Impact of holiday stress and winter months
The holidays and winter months can have be stressful for anyone, but possibly have a greater impact on people in recovery, said Robert Ashford, a recovery scientist at the Substance Use Disorders Institute at the University of Sciences and researcher at the Treatment Research Center at the University of Pennsylvania.

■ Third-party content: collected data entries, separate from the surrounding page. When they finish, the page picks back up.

Lemma pool_conservation_witness :
  let w := BasicStream 5 in
  let es := [on_alloc 4096; on_alloc 8192; on_view_dropped 4096;
             on_read 100 8192 false; on_alloc 12288; on_view_dropped 77] in
  pool_distinct w
  /\ allocator_sound es w = true
  /\ pool_distinct (run es w)
  /\ (forall b,
        In b (pool w) \/ In b (handed_out es w) \/ In b (pool (run es w)) ->
        occurrences b (run es w) = 1%nat)
  /\ (forall base,
        has_address base (active (run es w)) = false ->
        _release_read_buffer base (run es w) = (Normal tt, run es w)).
Proof.
  intros w es.
  assert (Hnd : pool_distinct w) by (vm_compute; constructor).
  assert (Hsound : allocator_sound es w = true) by (vm_compute; reflexivity).
  split; [exact Hnd |]. split; [exact Hsound |].
  exact (pool_conservation es w Hnd Hsound).
Defined.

Some have said that overdoses spike during the holidays, but Ashford said it’s hard to prove that statement with data because the city provides quarterly summaries, not monthly. Overdoses have also been significantly increasing over the years, so it would be difficult to pinpoint spikes in certain seasons. For example,1,217 people died of an unintentional drug overdose in Philadelphia in 2017, which is a 34 percent increase from 2016 and a 291 percent increase from 2003.
Data from other countries, such as Canada, does show a spike around the holiday season — though it could be caused by other unrelated factors, Ashford said. Cold weather, for example, may lead people to use drugs in isolated places indoors like bathroom stalls, where it’s less likely someone with naloxone — a medication that reverses opioid overdoses — will be able to help them if they overdose on opioids.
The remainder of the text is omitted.